◆ PROBLEM DETAILS
Set down exactly the first line of the entries and every line after it, through the line with "if negb (str_is (t_id".

*** DATA SECTION

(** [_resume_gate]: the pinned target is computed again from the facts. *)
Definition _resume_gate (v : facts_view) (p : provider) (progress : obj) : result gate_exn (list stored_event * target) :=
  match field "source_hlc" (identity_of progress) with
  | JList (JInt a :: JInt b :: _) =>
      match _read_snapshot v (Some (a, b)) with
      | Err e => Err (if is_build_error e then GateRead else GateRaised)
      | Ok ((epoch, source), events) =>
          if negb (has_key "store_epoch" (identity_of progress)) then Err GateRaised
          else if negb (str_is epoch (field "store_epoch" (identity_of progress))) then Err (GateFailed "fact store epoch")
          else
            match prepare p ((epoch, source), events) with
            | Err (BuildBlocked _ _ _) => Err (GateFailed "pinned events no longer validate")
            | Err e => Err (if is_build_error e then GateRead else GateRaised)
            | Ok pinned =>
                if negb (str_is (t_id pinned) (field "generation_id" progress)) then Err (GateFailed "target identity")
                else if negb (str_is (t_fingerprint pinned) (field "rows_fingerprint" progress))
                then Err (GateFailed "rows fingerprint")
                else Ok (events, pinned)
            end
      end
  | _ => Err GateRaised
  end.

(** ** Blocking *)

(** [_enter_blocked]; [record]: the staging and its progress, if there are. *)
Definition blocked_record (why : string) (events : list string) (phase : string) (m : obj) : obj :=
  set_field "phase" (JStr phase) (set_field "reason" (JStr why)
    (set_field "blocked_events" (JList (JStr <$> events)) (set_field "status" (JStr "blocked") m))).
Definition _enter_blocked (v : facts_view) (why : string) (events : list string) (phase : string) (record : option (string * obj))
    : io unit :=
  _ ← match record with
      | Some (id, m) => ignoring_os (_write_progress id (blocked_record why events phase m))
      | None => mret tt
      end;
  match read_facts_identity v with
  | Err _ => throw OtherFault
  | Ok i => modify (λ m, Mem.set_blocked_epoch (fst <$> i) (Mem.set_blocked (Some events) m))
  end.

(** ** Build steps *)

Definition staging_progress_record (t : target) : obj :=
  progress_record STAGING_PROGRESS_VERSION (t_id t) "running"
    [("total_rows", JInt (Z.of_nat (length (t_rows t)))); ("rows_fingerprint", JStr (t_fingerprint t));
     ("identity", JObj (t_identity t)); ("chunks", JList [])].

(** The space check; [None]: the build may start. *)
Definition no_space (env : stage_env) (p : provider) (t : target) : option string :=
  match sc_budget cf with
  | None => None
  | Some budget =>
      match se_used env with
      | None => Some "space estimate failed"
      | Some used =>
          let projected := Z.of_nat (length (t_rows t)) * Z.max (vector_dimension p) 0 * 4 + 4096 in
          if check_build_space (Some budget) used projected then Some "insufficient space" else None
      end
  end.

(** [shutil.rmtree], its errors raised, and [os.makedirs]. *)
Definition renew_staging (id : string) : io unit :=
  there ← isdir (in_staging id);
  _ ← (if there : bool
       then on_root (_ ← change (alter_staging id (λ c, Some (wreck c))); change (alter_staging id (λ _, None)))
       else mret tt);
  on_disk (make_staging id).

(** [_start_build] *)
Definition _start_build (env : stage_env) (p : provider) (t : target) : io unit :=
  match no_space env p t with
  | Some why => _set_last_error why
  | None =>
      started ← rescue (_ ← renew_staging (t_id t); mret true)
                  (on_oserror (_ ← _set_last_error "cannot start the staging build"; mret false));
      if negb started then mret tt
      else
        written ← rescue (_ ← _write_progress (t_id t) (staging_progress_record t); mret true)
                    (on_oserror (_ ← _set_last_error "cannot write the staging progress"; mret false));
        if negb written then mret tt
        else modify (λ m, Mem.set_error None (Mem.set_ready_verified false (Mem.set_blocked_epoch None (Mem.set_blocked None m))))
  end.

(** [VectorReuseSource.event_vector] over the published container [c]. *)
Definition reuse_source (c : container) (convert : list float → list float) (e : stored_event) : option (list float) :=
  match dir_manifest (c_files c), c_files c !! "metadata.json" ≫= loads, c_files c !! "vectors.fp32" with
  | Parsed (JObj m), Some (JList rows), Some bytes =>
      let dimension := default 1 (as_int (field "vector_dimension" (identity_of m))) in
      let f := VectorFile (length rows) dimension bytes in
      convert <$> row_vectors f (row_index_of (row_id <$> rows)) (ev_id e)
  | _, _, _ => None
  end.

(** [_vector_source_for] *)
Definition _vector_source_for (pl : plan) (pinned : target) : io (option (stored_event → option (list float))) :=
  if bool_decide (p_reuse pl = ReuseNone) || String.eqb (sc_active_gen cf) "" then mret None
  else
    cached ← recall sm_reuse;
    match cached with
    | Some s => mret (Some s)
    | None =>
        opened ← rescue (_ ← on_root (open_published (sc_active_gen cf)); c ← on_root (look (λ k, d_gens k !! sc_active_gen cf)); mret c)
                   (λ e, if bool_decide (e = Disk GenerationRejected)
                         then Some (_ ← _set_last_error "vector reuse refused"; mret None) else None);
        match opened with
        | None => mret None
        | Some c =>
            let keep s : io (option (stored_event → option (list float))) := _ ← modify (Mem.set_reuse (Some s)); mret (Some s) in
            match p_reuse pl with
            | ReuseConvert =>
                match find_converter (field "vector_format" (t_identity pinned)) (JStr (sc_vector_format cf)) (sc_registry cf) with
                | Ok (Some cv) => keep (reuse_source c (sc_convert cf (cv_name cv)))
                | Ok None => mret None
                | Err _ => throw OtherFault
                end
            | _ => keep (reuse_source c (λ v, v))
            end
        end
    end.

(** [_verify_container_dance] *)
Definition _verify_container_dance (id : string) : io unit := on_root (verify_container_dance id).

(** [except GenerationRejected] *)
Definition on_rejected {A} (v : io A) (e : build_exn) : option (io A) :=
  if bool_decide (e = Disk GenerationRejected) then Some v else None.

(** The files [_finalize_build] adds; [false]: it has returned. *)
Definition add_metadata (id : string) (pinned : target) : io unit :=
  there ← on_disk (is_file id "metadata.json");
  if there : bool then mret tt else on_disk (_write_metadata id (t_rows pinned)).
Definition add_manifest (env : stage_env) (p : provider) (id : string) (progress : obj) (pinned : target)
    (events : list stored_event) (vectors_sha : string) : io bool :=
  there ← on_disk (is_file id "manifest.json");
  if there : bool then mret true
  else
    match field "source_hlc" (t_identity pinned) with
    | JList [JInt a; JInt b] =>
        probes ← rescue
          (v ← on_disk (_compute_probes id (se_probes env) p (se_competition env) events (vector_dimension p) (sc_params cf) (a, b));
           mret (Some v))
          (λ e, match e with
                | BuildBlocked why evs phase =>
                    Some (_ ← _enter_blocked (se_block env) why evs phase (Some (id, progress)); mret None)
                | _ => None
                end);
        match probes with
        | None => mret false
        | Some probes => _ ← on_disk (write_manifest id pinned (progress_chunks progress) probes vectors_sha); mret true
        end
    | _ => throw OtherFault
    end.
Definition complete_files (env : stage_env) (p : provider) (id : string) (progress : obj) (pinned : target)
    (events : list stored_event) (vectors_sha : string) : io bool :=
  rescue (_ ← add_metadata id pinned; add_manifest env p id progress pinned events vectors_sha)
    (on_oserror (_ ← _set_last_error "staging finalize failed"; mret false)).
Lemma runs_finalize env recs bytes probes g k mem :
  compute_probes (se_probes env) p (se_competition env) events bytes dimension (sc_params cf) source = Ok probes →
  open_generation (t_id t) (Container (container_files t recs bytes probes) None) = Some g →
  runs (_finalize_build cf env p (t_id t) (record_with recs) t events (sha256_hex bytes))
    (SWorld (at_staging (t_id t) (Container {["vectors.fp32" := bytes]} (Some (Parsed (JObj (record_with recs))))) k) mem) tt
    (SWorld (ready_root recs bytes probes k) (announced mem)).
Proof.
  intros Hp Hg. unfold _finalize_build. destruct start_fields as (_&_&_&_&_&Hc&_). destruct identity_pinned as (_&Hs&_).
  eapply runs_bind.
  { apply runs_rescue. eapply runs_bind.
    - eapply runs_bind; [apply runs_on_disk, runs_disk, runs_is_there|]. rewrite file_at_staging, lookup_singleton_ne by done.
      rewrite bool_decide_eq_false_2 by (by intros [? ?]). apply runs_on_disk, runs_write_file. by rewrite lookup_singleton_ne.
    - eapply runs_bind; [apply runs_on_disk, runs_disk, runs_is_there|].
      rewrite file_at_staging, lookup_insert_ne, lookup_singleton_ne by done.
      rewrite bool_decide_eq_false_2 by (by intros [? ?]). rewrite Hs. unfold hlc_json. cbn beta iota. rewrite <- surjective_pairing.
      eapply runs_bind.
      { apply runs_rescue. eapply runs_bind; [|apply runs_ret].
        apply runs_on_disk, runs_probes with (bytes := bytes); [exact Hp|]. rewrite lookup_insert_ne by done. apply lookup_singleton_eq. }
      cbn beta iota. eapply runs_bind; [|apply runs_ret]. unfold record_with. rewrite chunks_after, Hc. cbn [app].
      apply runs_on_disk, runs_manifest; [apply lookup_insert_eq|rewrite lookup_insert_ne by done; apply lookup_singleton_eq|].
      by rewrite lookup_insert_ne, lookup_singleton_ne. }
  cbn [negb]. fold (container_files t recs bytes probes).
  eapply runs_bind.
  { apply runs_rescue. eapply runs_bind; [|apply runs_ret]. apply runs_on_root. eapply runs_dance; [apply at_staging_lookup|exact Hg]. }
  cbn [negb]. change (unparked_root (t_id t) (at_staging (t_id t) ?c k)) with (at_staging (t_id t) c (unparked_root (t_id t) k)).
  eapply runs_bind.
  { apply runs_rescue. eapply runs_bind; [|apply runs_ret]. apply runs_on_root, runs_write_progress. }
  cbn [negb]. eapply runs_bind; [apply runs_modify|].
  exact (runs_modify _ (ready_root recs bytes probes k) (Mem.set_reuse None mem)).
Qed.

******

◆ TASK SOLUTION
(** [_resume_gate]: the pinned target is computed again from the facts. *)
Definition _resume_gate (v : facts_view) (p : provider) (progress : obj) : result gate_exn (list stored_event * target) :=
  match field "source_hlc" (identity_of progress) with
  | JList (JInt a :: JInt b :: _) =>
      match _read_snapshot v (Some (a, b)) with
      | Err e => Err (if is_build_error e then GateRead else GateRaised)
      | Ok ((epoch, source), events) =>
          if negb (has_key "store_epoch" (identity_of progress)) then Err GateRaised
          else if negb (str_is epoch (field "store_epoch" (identity_of progress))) then Err (GateFailed "fact store epoch")
          else
            match prepare p ((epoch, source), events) with
            | Err (BuildBlocked _ _ _) => Err (GateFailed "pinned events no longer validate")
            | Err e => Err (if is_build_error e then GateRead else GateRaised)
            | Ok pinned =>
                if negb (str_is (t_id pinned) (field "generation_id" progress)) then Err (GateFailed "target identity")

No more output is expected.